Start of Data for this task

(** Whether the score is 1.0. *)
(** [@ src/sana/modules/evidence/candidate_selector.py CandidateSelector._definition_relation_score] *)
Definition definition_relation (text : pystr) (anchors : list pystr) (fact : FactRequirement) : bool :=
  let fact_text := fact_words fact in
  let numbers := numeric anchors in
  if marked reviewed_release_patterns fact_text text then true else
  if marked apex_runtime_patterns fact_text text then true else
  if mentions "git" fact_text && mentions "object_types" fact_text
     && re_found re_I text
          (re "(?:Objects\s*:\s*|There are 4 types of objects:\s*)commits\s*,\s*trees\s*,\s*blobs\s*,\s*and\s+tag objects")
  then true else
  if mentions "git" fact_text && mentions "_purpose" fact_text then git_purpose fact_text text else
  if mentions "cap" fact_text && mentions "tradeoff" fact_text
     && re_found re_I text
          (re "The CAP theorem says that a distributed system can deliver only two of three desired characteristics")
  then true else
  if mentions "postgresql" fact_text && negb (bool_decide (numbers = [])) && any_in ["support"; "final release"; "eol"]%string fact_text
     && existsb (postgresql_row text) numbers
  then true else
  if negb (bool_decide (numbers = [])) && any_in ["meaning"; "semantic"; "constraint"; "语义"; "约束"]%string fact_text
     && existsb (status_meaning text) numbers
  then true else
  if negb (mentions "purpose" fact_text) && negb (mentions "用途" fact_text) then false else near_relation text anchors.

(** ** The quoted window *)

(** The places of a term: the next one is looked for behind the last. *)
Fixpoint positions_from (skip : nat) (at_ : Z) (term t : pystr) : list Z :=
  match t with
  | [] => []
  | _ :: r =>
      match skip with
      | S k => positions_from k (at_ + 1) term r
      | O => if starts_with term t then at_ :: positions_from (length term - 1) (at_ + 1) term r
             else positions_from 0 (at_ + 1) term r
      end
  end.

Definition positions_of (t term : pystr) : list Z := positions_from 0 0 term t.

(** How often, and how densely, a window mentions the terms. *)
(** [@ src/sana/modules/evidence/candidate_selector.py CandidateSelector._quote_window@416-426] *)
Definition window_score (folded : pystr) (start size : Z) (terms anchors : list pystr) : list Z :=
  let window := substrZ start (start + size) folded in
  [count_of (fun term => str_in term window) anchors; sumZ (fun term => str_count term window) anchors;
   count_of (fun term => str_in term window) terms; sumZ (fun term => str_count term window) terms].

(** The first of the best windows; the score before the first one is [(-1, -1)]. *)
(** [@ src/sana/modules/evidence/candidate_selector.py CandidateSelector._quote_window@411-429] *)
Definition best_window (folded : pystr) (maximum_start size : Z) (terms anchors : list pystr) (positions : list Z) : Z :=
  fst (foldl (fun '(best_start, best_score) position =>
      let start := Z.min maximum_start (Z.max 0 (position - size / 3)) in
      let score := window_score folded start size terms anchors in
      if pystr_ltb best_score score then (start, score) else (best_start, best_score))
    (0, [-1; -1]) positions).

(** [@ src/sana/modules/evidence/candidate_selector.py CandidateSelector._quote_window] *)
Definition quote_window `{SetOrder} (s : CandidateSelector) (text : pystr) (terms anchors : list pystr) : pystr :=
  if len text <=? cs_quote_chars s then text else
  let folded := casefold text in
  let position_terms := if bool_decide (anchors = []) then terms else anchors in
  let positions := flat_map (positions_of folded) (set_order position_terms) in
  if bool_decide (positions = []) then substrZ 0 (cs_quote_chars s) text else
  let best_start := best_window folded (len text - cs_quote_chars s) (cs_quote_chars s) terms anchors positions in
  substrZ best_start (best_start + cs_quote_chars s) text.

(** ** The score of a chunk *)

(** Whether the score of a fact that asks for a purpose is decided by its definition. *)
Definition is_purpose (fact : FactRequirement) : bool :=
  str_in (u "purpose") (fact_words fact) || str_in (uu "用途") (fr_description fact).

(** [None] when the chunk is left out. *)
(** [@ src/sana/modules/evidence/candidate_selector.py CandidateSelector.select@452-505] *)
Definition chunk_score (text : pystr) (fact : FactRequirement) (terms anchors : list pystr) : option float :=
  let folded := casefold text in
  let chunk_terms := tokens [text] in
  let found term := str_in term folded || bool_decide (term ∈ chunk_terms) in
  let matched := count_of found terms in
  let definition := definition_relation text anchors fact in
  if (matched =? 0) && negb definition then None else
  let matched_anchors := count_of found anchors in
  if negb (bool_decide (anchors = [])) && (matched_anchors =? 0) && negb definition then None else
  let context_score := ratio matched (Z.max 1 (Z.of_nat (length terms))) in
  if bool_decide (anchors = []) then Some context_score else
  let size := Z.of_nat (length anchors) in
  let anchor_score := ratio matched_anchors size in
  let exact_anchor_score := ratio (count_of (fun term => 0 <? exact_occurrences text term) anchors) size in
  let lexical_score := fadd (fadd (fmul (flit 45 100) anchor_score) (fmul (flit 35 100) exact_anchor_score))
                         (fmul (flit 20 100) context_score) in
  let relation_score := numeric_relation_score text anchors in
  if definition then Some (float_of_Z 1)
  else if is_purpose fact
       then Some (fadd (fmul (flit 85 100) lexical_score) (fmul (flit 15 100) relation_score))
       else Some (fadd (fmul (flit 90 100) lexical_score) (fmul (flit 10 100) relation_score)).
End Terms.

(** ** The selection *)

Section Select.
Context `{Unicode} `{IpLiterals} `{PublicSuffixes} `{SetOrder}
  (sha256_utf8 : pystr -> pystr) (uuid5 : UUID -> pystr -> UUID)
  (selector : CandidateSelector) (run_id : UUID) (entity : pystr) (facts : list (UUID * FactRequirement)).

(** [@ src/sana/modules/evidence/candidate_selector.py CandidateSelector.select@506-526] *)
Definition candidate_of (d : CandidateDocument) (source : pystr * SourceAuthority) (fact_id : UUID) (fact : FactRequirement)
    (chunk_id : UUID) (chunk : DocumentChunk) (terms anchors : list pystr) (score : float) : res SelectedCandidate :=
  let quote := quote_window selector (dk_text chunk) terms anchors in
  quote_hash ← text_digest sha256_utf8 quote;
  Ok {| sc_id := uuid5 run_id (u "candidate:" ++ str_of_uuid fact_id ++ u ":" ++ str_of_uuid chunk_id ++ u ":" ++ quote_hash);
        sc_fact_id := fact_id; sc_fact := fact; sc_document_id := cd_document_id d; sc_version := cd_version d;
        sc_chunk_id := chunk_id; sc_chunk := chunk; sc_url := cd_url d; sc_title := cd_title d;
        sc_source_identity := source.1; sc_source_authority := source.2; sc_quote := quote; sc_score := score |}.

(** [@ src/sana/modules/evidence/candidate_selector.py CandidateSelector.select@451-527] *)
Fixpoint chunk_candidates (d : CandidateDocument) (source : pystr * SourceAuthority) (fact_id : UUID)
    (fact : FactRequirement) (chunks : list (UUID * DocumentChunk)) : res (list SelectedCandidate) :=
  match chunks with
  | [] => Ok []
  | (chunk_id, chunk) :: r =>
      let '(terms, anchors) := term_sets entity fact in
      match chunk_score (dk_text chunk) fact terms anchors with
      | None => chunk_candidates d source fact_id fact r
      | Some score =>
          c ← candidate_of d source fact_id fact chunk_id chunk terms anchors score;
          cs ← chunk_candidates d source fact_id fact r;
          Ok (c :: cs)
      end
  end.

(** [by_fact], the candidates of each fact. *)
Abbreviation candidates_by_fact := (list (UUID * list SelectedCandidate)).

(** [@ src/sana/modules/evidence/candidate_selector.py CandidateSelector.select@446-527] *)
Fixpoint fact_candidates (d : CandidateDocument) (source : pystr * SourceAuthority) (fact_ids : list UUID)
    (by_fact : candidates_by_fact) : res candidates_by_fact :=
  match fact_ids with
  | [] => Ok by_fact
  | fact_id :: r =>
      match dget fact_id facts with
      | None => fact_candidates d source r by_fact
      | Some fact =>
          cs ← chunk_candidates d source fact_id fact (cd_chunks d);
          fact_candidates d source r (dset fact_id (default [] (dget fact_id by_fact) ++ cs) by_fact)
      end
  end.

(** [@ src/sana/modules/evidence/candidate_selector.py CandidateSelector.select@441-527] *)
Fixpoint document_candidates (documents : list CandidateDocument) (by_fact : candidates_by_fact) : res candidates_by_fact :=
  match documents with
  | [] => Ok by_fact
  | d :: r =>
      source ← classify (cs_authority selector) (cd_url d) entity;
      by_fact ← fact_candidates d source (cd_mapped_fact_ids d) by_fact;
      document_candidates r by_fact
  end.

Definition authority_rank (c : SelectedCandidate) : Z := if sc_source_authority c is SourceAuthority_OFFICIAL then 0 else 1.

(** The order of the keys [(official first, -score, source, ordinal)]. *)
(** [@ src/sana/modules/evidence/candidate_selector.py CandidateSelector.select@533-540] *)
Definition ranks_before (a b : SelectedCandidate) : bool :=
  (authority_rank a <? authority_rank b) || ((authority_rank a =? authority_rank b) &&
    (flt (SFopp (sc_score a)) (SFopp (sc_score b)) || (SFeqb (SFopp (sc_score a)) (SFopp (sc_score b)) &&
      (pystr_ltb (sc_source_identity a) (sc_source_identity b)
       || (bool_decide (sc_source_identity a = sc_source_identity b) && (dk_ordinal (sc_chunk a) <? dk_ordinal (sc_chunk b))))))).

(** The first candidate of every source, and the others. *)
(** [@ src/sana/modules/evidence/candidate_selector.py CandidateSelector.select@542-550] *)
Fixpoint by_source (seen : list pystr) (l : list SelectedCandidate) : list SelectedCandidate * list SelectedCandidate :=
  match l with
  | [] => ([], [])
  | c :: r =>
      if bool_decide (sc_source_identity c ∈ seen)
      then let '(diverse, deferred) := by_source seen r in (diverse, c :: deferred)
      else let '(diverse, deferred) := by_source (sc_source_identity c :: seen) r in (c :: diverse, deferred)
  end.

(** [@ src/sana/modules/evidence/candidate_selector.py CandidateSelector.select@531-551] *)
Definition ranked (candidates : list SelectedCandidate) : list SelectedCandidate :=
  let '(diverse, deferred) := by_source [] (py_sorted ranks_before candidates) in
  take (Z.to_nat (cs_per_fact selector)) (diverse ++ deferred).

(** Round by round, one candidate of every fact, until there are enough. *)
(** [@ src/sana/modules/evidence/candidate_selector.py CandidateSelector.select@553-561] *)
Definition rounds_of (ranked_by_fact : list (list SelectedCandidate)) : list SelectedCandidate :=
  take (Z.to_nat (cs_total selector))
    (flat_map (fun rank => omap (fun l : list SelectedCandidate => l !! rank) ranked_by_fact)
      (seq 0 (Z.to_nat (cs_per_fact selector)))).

End of Data for this task
Start of Data for this task

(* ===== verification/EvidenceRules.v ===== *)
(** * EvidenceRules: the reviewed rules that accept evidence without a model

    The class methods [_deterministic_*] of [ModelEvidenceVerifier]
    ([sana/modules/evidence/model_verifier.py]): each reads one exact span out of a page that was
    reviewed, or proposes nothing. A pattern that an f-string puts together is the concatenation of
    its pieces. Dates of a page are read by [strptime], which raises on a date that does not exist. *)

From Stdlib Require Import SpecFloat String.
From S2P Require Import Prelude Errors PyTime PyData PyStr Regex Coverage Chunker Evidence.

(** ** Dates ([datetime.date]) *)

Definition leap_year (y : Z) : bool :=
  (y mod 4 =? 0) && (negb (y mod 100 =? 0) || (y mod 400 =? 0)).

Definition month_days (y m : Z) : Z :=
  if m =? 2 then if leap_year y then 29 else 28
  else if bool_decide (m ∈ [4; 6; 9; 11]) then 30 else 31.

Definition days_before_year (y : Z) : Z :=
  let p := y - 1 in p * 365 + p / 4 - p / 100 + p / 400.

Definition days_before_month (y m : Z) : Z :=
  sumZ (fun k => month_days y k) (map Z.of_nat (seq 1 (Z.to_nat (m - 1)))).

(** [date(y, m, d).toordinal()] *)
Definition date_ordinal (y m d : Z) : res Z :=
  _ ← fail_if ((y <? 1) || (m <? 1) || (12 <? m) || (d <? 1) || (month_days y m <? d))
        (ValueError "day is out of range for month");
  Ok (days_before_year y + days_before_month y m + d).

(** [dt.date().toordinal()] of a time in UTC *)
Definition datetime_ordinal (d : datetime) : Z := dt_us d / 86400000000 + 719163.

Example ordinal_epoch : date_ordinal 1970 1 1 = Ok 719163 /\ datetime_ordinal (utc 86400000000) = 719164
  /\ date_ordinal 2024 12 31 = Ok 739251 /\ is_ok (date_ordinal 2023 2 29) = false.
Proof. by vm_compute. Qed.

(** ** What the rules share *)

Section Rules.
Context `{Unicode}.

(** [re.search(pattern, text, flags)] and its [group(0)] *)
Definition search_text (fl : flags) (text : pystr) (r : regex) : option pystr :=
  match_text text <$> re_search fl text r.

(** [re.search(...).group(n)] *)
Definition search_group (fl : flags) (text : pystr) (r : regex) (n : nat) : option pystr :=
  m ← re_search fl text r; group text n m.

End of Data for this task

**What this task involves:**
Nothing should appear in the answer except the lines above from the line with "Ok (days_before_year y" through the line with "m ← re_search fl text r; group text n m.", both included, written out exactly.

**Task response:**
  Ok (days_before_year y + days_before_month y m + d).

(** [dt.date().toordinal()] of a time in UTC *)
Definition datetime_ordinal (d : datetime) : Z := dt_us d / 86400000000 + 719163.

Example ordinal_epoch : date_ordinal 1970 1 1 = Ok 719163 /\ datetime_ordinal (utc 86400000000) = 719164
  /\ date_ordinal 2024 12 31 = Ok 739251 /\ is_ok (date_ordinal 2023 2 29) = false.
Proof. by vm_compute. Qed.

(** ** What the rules share *)

Section Rules.
Context `{Unicode}.

(** [re.search(pattern, text, flags)] and its [group(0)] *)
Definition search_text (fl : flags) (text : pystr) (r : regex) : option pystr :=
  match_text text <$> re_search fl text r.

(** [re.search(...).group(n)] *)
Definition search_group (fl : flags) (text : pystr) (r : regex) (n : nat) : option pystr :=
  m ← re_search fl text r; group text n m.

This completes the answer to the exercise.